Fox, NBC offer more than reruns

  • By Victor Balta / Herald TV columnist
  • Wednesday, June 30, 2004 9:00pm
  • LifeGo-See-Do

Summer is a time for taking walks outside, basking in the sunlight and generally staying out of the house.

Until now, the major TV networks agreed to give you the time without tempting you to take up that familiar spot in your favorite chair and allowing you to drop in occasionally for a re-run.

But this year, Fox and NBC are looking to rake in some bonus advertising dollars by offering up a few shows they hope will catch your attention.
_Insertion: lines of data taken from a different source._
(** X19. The direct admin join either refuses and writes nothing, or
    appends one pending member record and one pending trading account
    linked to it.  A caller without a user document is answered 404, one
    who is neither admin nor group manager 403.  For an admin or group
    manager, an unknown group is answered 404, and a member record (of any
    status) that carries the caller's user document as it now reads and
    the group id, 400; otherwise the two documents are the only change,
    both carry that user document under "user_id", and neither the users
    (the caller's group pointer included) nor any group is written. *)
Theorem join_group_outcomes group_id join_data caller account_oid
    member_oid now d :
  let r := join_group group_id join_data caller account_oid member_oid now d in
  (∀ code detail, fst r = HTTPException code detail → snd r = d)
  ∧ (find_one (by_oid_user caller) (users d) = None →
       r = (HTTPException 404 "User not found", d))
  ∧ (∀ u,
       find_one (by_oid_user caller) (users d) = Some u →
       u_role u ≠ "admin" → u_role u ≠ "group_manager" →
       r = (HTTPException 403 "Admin or Group Manager access required", d))
  ∧ (∀ u,
       find_one (by_oid_user caller) (users d) = Some u →
       u_role u = "admin" ∨ u_role u = "group_manager" →
       (find_one (λ g, bool_decide (g_oid g = group_id)) (groups d) = None →
          r = (HTTPException 404 "Group not found", d))
       ∧ (∀ g m0,
            find_one (λ g, bool_decide (g_oid g = group_id)) (groups d) = Some g →
            find_one (λ m, bool_decide (m_user_id m = UserDoc u)
                           && bool_decide (m_group_id m = group_id)) (members d)
              = Some m0 →
            r = (HTTPException 400 "Already a member of this group", d))
       ∧ (∀ g,
            find_one (λ g, bool_decide (g_oid g = group_id)) (groups d) = Some g →
            find_one (λ m, bool_decide (m_user_id m = UserDoc u)
                           && bool_decide (m_group_id m = group_id)) (members d)
              = None →
            ∃ m a,
              members (snd r) = members d ++ [m]
              ∧ trading_accounts (snd r) = trading_accounts d ++ [a]
              ∧ (m_oid m, m_user_id m, m_group_id m, m_status m, m_account_id m)
                = (member_oid, UserDoc u, group_id, "pending", Some account_oid)
              ∧ (a_oid a, a_user_id a, a_group_id a, a_status a)
                = (account_oid, UserDoc u, Some group_id, "pending")
              ∧ users (snd r) = users d
              ∧ groups (snd r) = groups d
              ∧ settlements (snd r) = settlements d)).
Proof.
  simpl. split; [|split; [|split]].
  - intros code detail. unfold join_group.
    destruct (verify_admin_or_manager caller d); [|done].
    destruct (find_one _ (groups d)); [|done].
    destruct (find_one _ (members d)); [done | discriminate].
  - intros Hu. unfold join_group, verify_admin_or_manager. by rewrite Hu.
  - intros u Hu Ha Hm. unfold join_group, verify_admin_or_manager. rewrite Hu.
    by rewrite !bool_decide_eq_false_2.
  - intros u Hu Hrole. unfold join_group.
    rewrite (verify_admin_or_manager_resolved _ _ _ Hu Hrole).
    split; [|split].
    + by intros ->.
    + by intros g m0 -> ->.
    + intros g -> ->. simpl. eexists _, _. repeat split.
Qed.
Give this to Fox: At least they got our attention.

NBC, meanwhile, looks like it found some loose change hidden in the cushions of the behemoth couch that was its glowing centerpiece, “Friends,” and is flipping the coins one a time into the wishing well.

With the exception of “Last Comic Standing” (9 p.m. Tuesdays), which already proved itself a success as part reality show, part just funny people being funny, NBC’s summer lineup presents us with a bunch of retreads.

And let’s not start on “For Love or Money 2,” airing at 9 p.m. Mondays, which tries to outdo itself and every other sweepstakes marriage show on television with rules so complicated you’d think the Florida elections department is running the show.

But Fox gives us some famous, if not particularly entertaining, folks to hang our visors on this summer.

The headliner is “The Simple Life 2,” at 9 p.m. Wednesdays, which again takes us along with America’s favorite socialites as they try to live the middle-American life without benefit of their multi-million-dollar fortunes.

It’s cheap entertainment, for sure, but you can’t beat watching Paris Hilton get thrown from a horse just seconds after asking a real cattle rancher, “How do you make it go faster?”

With episodes that have already shown us family-friendly clips of Hilton and Nicole Richie in the shower together, visiting a nudist resort and mocking an old guy wearing nothing down under but leather chaps, viewers have an idea of what to expect.

What else would one expect from the network whose cable counterparts staunchly advocated the Broadcast Decency Enforcement Act after Janet Jackson’s wardrobe malfunction at the Super Bowl?

Fox’s summer courtroom drama “The Jury” could use some cleaning up, but is easily the best show of the season and promises to keep viewers on the edge of their collective seat.

The hourlong show, which premieres at 9 p.m. Friday, virtually combines reality TV with traditional dramatic script by giving us 12 new jurors to follow in every episode. We sit in the jury room with them as they deliberate a new case each week, and we get glimpses of testimony and the crime itself in flashback form as jurors mention key details.

At the end of each episode, once the decision has been made, the complete scene zips across the screen, showing us whether the jury was right or wrong.

The show – from writer and director Tom Fontana, who brought us “Homicide: Life on the Streets” and HBO’s “Oz” – also brings us a cast of regulars including the judge, attorneys, bailiffs and clerks, who provide amusing subplots. Court bailiff Steve Dixon’s pathetic crush on legal intern Maugerite Cisneros imparts some comic relief in the midst of the tension.

Community service

A reader called on behalf of his 90-year-old mother to ask why “Gomer Pyle, USMC” reruns are nowhere to be found. A spokeswoman for cable channel “TV Land” tells me there are 147 episodes sitting in the TV Land library, but the show has exhausted its most recent agreement and there are no plans to air our favorite Marine anytime soon.